## Exercise
Your job is to report every line of the entries that has "None".

Stored data:

------------------------------------

Lemma flush_spec h e c g :
  AddressHomeLookup.getHome (m_tag_directory_home_lookup c) getLogAddress = Ok h →
  in_u64 (log_writes c) →
  flush e c g =
    Ok (set_log_writes
          (set_buf c (OnChipUndoBuffer.set_buffer (m_onchip_undo_buffer c) (remaining e (sys g) (buffered c))))
          (u64 (log_writes c + Z.of_nat (length (flushed e (sys g) (buffered c))))),
        {| epoch := EpochManager.setGlobalPersistedEID (epoch g) e;
           nvm_log := nvm_log g ++ map (pair h) (flushed e (sys g) (buffered c)) |}).
Proof.
  intros Hh Hw. unfold flush, EpochManager.getGlobalSystemEID, flushed, remaining, sys, buffered.
  destruct (e =? EpochManager.m_system_eid (epoch g)); cbn [OnChipUndoBuffer.removeAllEntries OnChipUndoBuffer.removeOldEntries];
    rewrite (send_entries_spec h) by done; reflexivity.
Qed.

(** The home of the log address. *)
Lemma cntlr_home c : cntlr_wf c →
  ∃ h, AddressHomeLookup.getHome (m_tag_directory_home_lookup c) getLogAddress = Ok h.
Proof.
  intros (_ & _ & _ & _ & _ & H). destruct (AddressHomeLookup.getHome _ _) as [h|]; [eauto|done].
Qed.
(* ===== verification/Picl.v ===== *)
(** The PiCL system: cores with their undo buffer controllers, the last-level
    caches they write to, the epoch manager and the hooks that tie them together.

    Modelled from [cache_cntlr.cc] ([writeCacheBlock], and the effect on the
    last-level cache of [insertCacheBlock], [setCacheState], [invalidateCacheBlock]),
    [memory_manager.cc] (one undo buffer controller per core), [simulator.cc] (the
    epoch manager is started after the cores exist, so its hook comes last) and the
    hook registrations of [onchip_undo_buffer_cntlr.cc] and [epoch_manager.cc]. *)
From S2P Require Import Prelude Utils BlockInfo AddressMap Replacement CacheModel Epoch UndoBuffer.

Module Picl.
(** The shared part of a last-level cache ([m_master]): the cache, and the
    buffer of the line being evicted with its address. *)
Record llc (P : Type) := mk_llc {
  cache : Cache.t P;
  m_evicting : option (Z * bytes);
}.
Arguments mk_llc {P} _ _.
Arguments cache {P} _.
Arguments m_evicting {P} _.

(** A core: which last-level cache it writes to, and its controller. *)
Record core := mk_core {
  llc_index : nat;
  m_onchip_undo_buffer_cntlr : OnChipUndoBufferCntlr.t;
}.

Record t (P : Type) := mk {
  m_picl_enabled : bool;
  is_L3 : bool;                 (* m_cache->getName() == "L3" *)
  llcs : list (llc P);
  cores : list core;
  shared : OnChipUndoBufferCntlr.shared;
}.
Arguments mk {P} _ _ _ _ _.
Arguments m_picl_enabled {P} _.
Arguments is_L3 {P} _.
Arguments llcs {P} _.
Arguments cores {P} _.
Arguments shared {P} _.

Section ops.
Context {P : Type} `{Policy P}.
(* ===== verification/Prefetchers.v ===== *)
(** The hardware prefetchers: [parametric_dram_directory_msi/prefetcher.{h,cc}],
    [simple_prefetcher.{h,cc}] (linear strides in several flows),
    [ghb_prefetcher.{h,cc}] (a global history buffer of address deltas) and
    [a53prefetcher.{h,cc}].  Each is an instance of [Memory.Prefetcher]. *)
From S2P Require Import Prelude Memory.

(** Conversion to a 64-bit signed integer. *)
Definition s64 (x : Z) : Z := (x + 2 ^ 63) `mod` 2 ^ 64 - 2 ^ 63.
Definition INT64_MAX : Z := 2 ^ 63 - 1.

(** [push_back] unless it is there already. *)
Definition push_new (l : list Z) (a : Z) : list Z := if bool_decide (a ∈ l) then l else l ++ [a].

(** ** [simple_prefetcher.{h,cc}] *)
Module SimplePrefetcher.
Definition PAGE_SIZE : Z := 4096.
Definition PAGE_MASK : Z := u64 (Z.lnot (PAGE_SIZE - 1)).

Record t := mk {
  core_id : Z;
  shared_cores : Z;
  n_flows : Z;                        (* UInt32 *)
  flows_per_core : bool;
  num_prefetches : Z;                 (* UInt32 *)
  stop_at_page : bool;
  n_flow_next : Z;                    (* UInt32 *)
  m_prev_address : list (list Z);     (* one list of flows, or one per core *)
}.

Definition new (_core_id _shared_cores flows : Z) (per_core : bool) (prefetches : Z) (stop : bool) : t :=
  {| core_id := _core_id; shared_cores := _shared_cores; n_flows := u32 flows; flows_per_core := per_core;
     num_prefetches := u32 prefetches; stop_at_page := stop; n_flow_next := 0;
     m_prev_address := replicate (if per_core then Z.to_nat _shared_cores else 1)
                                 (replicate (Z.to_nat (u32 flows)) 0) |}.

(** The distance of two addresses; [abs] is that of a 64-bit integer. *)
Definition distance (a b : Z) : Z := u64 (Z.abs (s64 (s64 a - s64 b))).

(** The search for the nearest previous address, from flow [i] on. *)
Fixpoint nearest (current_address : Z) (i n_flow min_dist : Z) (prev_address : list Z) : Z :=
  match prev_address with
  | [] => n_flow
  | a :: prev_address =>
      let dist := distance current_address a in
      if dist <? min_dist then nearest current_address (i + 1) i dist prev_address
      else nearest current_address (i + 1) n_flow min_dist prev_address
  end.

(** The prefetches number [i] and after, [n] of them. *)
Fixpoint strides (stop : bool) (current_address stride i : Z) (n : nat) : list Z :=
  match n with
  | O => []
  | S n =>
      let prefetch_address := u64 (current_address + u64 (i * stride)) in
      let rest := strides stop current_address stride (i + 1) n in
      if negb stop || (Z.land prefetch_address PAGE_MASK =? Z.land current_address PAGE_MASK)
      then prefetch_address :: rest else rest
  end.

Definition getNextAddress (p : t) (current_address _core_id : Z) : result (list Z * t) :=
  let idx := if flows_per_core p then _core_id - core_id p else 0 in
  let! _ := check (0 <=? idx) OutOfRange in
  let! prev_address := arr_get (m_prev_address p) (Z.to_nat idx) in
  let! next := umod (u32 (n_flow_next p + 1)) (n_flows p) in
  let n_flow := nearest current_address 0 (n_flow_next p) PAGE_SIZE prev_address in
  let! previous := arr_get prev_address (Z.to_nat n_flow) in
  let stride := u64 (current_address - previous) in
  let! flows := arr_set prev_address (Z.to_nat n_flow) current_address in
  let! all := arr_set (m_prev_address p) (Z.to_nat idx) flows in
  Ok (if negb (stride =? 0)
      then strides (stop_at_page p) current_address stride 0 (Z.to_nat (num_prefetches p)) else [],
      {| core_id := core_id p; shared_cores := shared_cores p; n_flows := n_flows p;
         flows_per_core := flows_per_core p; num_prefetches := num_prefetches p;
         stop_at_page := stop_at_page p; n_flow_next := next; m_prev_address := all |}).
End SimplePrefetcher.

#[export] Instance simple_prefetcher : Prefetcher SimplePrefetcher.t := SimplePrefetcher.getNextAddress.

(** ** [ghb_prefetcher.{h,cc}] *)
Module GhbPrefetcher.
Definition INVALID_DELTA : Z := INT64_MAX.
Definition INVALID_INDEX : Z := UINT32_MAX.

Record GHBEntry := mk_ghb { nextIndex : Z; delta : Z; generation : Z }.
Record TableEntry := mk_table { ghbIndex : Z; t_delta : Z; t_generation : Z }.

Record t := mk {
  m_prefetchWidth : Z;
  m_prefetchDepth : Z;
  m_lastAddress : Z;
  m_ghbSize : Z;
  m_ghbHead : Z;
  m_generation : Z;
  m_ghb : list GHBEntry;
  m_tableSize : Z;
  m_tableHead : Z;
  m_ghbTable : list TableEntry;
}.

Definition new (width depth ghb_size ghb_table_size : Z) : t :=
  {| m_prefetchWidth := u32 width; m_prefetchDepth := u32 depth; m_lastAddress := INVALID_ADDRESS;
     m_ghbSize := u32 ghb_size; m_ghbHead := 0; m_generation := 0;
     m_ghb := replicate (Z.to_nat (u32 ghb_size)) (mk_ghb INVALID_INDEX INVALID_DELTA 0);
     m_tableSize := u32 ghb_table_size; m_tableHead := 0;
     m_ghbTable := replicate (Z.to_nat (u32 ghb_table_size)) (mk_table INVALID_INDEX INVALID_DELTA 0) |}.

Definition set_last (p : t) (a : Z) : t :=
  mk (m_prefetchWidth p) (m_prefetchDepth p) a (m_ghbSize p) (m_ghbHead p) (m_generation p) (m_ghb p)
     (m_tableSize p) (m_tableHead p) (m_ghbTable p).
Definition set_ghb (p : t) (l : list GHBEntry) : t :=
  mk (m_prefetchWidth p) (m_prefetchDepth p) (m_lastAddress p) (m_ghbSize p) (m_ghbHead p) (m_generation p) l
     (m_tableSize p) (m_tableHead p) (m_ghbTable p).
Definition set_table (p : t) (head : Z) (l : list TableEntry) : t :=
  mk (m_prefetchWidth p) (m_prefetchDepth p) (m_lastAddress p) (m_ghbSize p) (m_ghbHead p) (m_generation p) (m_ghb p)
     (m_tableSize p) head l.
Definition set_head (p : t) (head gen : Z) : t :=
  mk (m_prefetchWidth p) (m_prefetchDepth p) (m_lastAddress p) (m_ghbSize p) head gen (m_ghb p)
     (m_tableSize p) (m_tableHead p) (m_ghbTable p).

Definition ghb_at (p : t) (i : Z) : result GHBEntry := arr_get (m_ghb p) (Z.to_nat i).

(** [while (i < m_tableSize && table[i].delta != INVALID_DELTA && table[i].delta != delta) ++i;] *)
Fixpoint find_delta (d : Z) (i : Z) (l : list TableEntry) : Z :=
  match l with
  | [] => i
  | e :: l =>
      if negb (t_delta e =? INVALID_DELTA) && negb (t_delta e =? d) then find_delta d (i + 1) l else i
  end.

(** The entry of the table for a delta: [i != m_tableSize && m_ghbTable[i].delta == delta]. *)
Definition lookup_delta (p : t) (d : Z) : result (option (Z * TableEntry)) :=
  let i := find_delta d 0 (m_ghbTable p) in
  if i =? m_tableSize p then Ok None
  else let! e := arr_get (m_ghbTable p) (Z.to_nat i) in
       Ok (if t_delta e =? d then Some (i, e) else None).

(** The inner loop, at depth [depth] with [n] iterations left. *)
Fixpoint walk_depth (p : t) (ghbIndex newAddress depth : Z) (n : nat) (prefetchList : list Z) : result (list Z) :=
  match n with
  | O => Ok prefetchList
  | S n =>
      let! k := umod (u32 (ghbIndex + depth)) (m_ghbSize p) in
      let! e := ghb_at p k in
      if delta e =? INVALID_DELTA then Ok prefetchList
      else
        let newAddress := u64 (newAddress + delta e) in
        walk_depth p ghbIndex newAddress (depth + 1) n (push_new prefetchList newAddress)
  end.

(** The outer loop, with [n] iterations left. *)
Fixpoint walk_width (p : t) (currentAddress ghbIndex : Z) (n : nat) (prefetchList : list Z) : result (list Z) :=
  match n with
  | O => Ok prefetchList
  | S n =>
      if ghbIndex =? INVALID_INDEX then Ok prefetchList
      else
        let! prefetchList := walk_depth p ghbIndex currentAddress 0 (Z.to_nat (m_prefetchDepth p)) prefetchList in
        let! e := ghb_at p ghbIndex in
        let next := nextIndex e in
        walk_width p currentAddress
          (if ((ghbIndex <? next) || (m_ghbHead p <? ghbIndex)) && (next <? m_ghbHead p) then INVALID_INDEX else next)
          n prefetchList
  end.

(** The addresses predicted for a delta. *)
Definition predict (p : t) (currentAddress d : Z) : result (list Z) :=
  let! found := lookup_delta p d in
  match found with
  | None => Ok []
  | Some (_, e) =>
      let! g := ghb_at p (ghbIndex e) in
      if t_generation e =? generation g
      then walk_width p currentAddress (ghbIndex e) (Z.to_nat (m_prefetchWidth p)) []
      else Ok []
  end.

(** The new delta enters the buffer, and the table for the delta before it. *)
Definition record_delta (p : t) (d : Z) : result t :=
  let! l := arr_set (m_ghb p) (Z.to_nat (m_ghbHead p)) (mk_ghb INVALID_INDEX d (m_generation p)) in
  let p := set_ghb p l in
  let prevHead := if m_ghbHead p >? 0 then m_ghbHead p - 1 else u32 (m_ghbSize p - 1) in
  let! previous := ghb_at p prevHead in
  let prevDelta := delta previous in
  let! p :=
    if prevDelta =? INVALID_DELTA then Ok p
    else
      let! found := lookup_delta p prevDelta in
      match found with
      | Some (i, e) =>
          let! g := ghb_at p (ghbIndex e) in
          let! l := arr_set (m_ghb p) (Z.to_nat (m_ghbHead p))
                      (mk_ghb (if t_generation e =? generation g then ghbIndex e else INVALID_INDEX) d (m_generation p)) in
          let! tb := arr_set (m_ghbTable p) (Z.to_nat i) (mk_table (m_ghbHead p) (t_delta e) (m_generation p)) in
          Ok (set_table (set_ghb p l) (m_tableHead p) tb)
      | None =>
          let! tb := arr_set (m_ghbTable p) (Z.to_nat (m_tableHead p)) (mk_table (m_ghbHead p) prevDelta (m_generation p)) in
          let! head := umod (u32 (m_tableHead p + 1)) (m_tableSize p) in
          Ok (set_table p head tb)
      end in
  let head := u32 (m_ghbHead p + 1) in
  Ok (if head =? m_ghbSize p then set_head p 0 (u32 (m_generation p + 1) `mod` 4)
      else set_head p head (m_generation p)).

Definition getNextAddress (p : t) (currentAddress core_id : Z) : result (list Z * t) :=
  if m_lastAddress p =? INVALID_ADDRESS then Ok ([], set_last p currentAddress)
  else
    let d := s64 (currentAddress - m_lastAddress p) in
    let p := set_last p currentAddress in
    let! prefetchList := predict p currentAddress d in
    let! p := record_delta p d in
    Ok (prefetchList, p).
End GhbPrefetcher.

#[export] Instance ghb_prefetcher : Prefetcher GhbPrefetcher.t := GhbPrefetcher.getNextAddress.

(** ** [a53prefetcher.{h,cc}] *)
Module A53Prefetcher.
Record t := mk {
  m_cacheLineSize : Z;                    (* unsigned int *)
  m_patternLength : Z;                    (* unsigned int *)
  m_consecutivePatternLength : Z;         (* unsigned int *)
  m_numPrefetches : Z;                    (* unsigned int *)
  prevAddress : option Z;                 (* None while firstAddress *)
  stride : Z;                             (* intptr_t *)
  currentPatternLength : Z;               (* unsigned int *)
  currentConsecutivePatternLength : Z;    (* unsigned int *)
}.

Definition new (cache_block_size pattern_length consecutive_pattern_length num_prefetches : Z) : t :=
  {| m_cacheLineSize := u32 cache_block_size; m_patternLength := u32 (pattern_length - 1);
     m_consecutivePatternLength := u32 (consecutive_pattern_length - 1);
     m_numPrefetches := u32 num_prefetches; prevAddress := None; stride := 0;
     currentPatternLength := 0; currentConsecutivePatternLength := 0 |}.

Definition myAbs (a : Z) : Z := s64 (Z.abs a).

Definition set (p : t) (prev stride_ pattern consecutive : Z) : t :=
  {| m_cacheLineSize := m_cacheLineSize p; m_patternLength := m_patternLength p;
     m_consecutivePatternLength := m_consecutivePatternLength p; m_numPrefetches := m_numPrefetches p;
     prevAddress := Some prev; stride := stride_; currentPatternLength := pattern;
     currentConsecutivePatternLength := consecutive |}.

(** [for (i = 1; i <= m_numPrefetches; ++i)], at [i] with [n] iterations left. *)
Fixpoint ahead (currentAddress : Z) (step : Z → Z) (i : Z) (n : nat) : list Z :=
  match n with
  | O => []
  | S n => u64 (currentAddress + step i) :: ahead currentAddress step (i + 1) n
  end.

(** The loop does not end when [m_numPrefetches] is the largest unsigned int. *)
Definition getNextAddress (p : t) (currentAddress core_id : Z) : result (list Z * t) :=
  match prevAddress p with
  | None => Ok ([], set p currentAddress (stride p) (currentPatternLength p) (currentConsecutivePatternLength p))
  | Some prev =>
      let dist := s64 (currentAddress - prev) in
      let n := Z.to_nat (m_numPrefetches p) in
      if dist =? 0 then
        Ok ([], set p currentAddress (stride p) (currentPatternLength p) (currentConsecutivePatternLength p))
      else if myAbs dist =? m_cacheLineSize p then
        let len := if dist =? stride p then u32 (currentConsecutivePatternLength p + 1) else 1 in
        Ok (if m_consecutivePatternLength p <=? len
            then ahead currentAddress (λ i, u32 (m_cacheLineSize p * i)) 1 n else [],
            set p currentAddress dist (currentPatternLength p) len)
      else
        let len := if dist =? stride p then u32 (currentPatternLength p + 1) else 1 in
        Ok (if m_patternLength p <=? len
            then ahead currentAddress (λ i, s64 (dist * i)) 1 n else [],
            set p currentAddress dist len (currentConsecutivePatternLength p))
  end.
End A53Prefetcher.

#[export] Instance a53_prefetcher : Prefetcher A53Prefetcher.t := A53Prefetcher.getNextAddress.

(** ** [Prefetcher::createPrefetcher] *)
Module AnyPrefetcher.
Inductive t := Simple (p : SimplePrefetcher.t) | Ghb (p : GhbPrefetcher.t) | A53 (p : A53Prefetcher.t).

(** The objects that the constructors would build are given by the caller. *)
Definition createPrefetcher (type : string) (simple : SimplePrefetcher.t) (ghb : GhbPrefetcher.t)
    (a53 : A53Prefetcher.t) : result (option t) :=
  if bool_decide (type = "none"%string) then Ok None
  else if bool_decide (type = "simple"%string) then Ok (Some (Simple simple))
  else if bool_decide (type = "ghb"%string) then Ok (Some (Ghb ghb))
  else if bool_decide (type = "a53prefetcher"%string) then Ok (Some (A53 a53))
  else Err LogError.

(** The dispatch of the virtual call. *)
Definition getNextAddress (p : t) (current_address core_id : Z) : result (list Z * t) :=
  match p with
  | Simple p => let! (l, p) := getNextAddress p current_address core_id in Ok (l, Simple p)
  | Ghb p => let! (l, p) := getNextAddress p current_address core_id in Ok (l, Ghb p)
  | A53 p => let! (l, p) := getNextAddress p current_address core_id in Ok (l, A53 p)
  end.
End AnyPrefetcher.

#[export] Instance any_prefetcher : Prefetcher AnyPrefetcher.t := AnyPrefetcher.getNextAddress.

------------------------------------

## Solution to this problem
  if i =? m_tableSize p then Ok None
       Ok (if t_delta e =? d then Some (i, e) else None).
  | None => Ok []
      | None =>
  prevAddress : option Z;                 (* None while firstAddress *)
     m_numPrefetches := u32 num_prefetches; prevAddress := None; stride := 0;
  | None => Ok ([], set p currentAddress (stride p) (currentPatternLength p) (currentConsecutivePatternLength p))
  if bool_decide (type = "none"%string) then Ok None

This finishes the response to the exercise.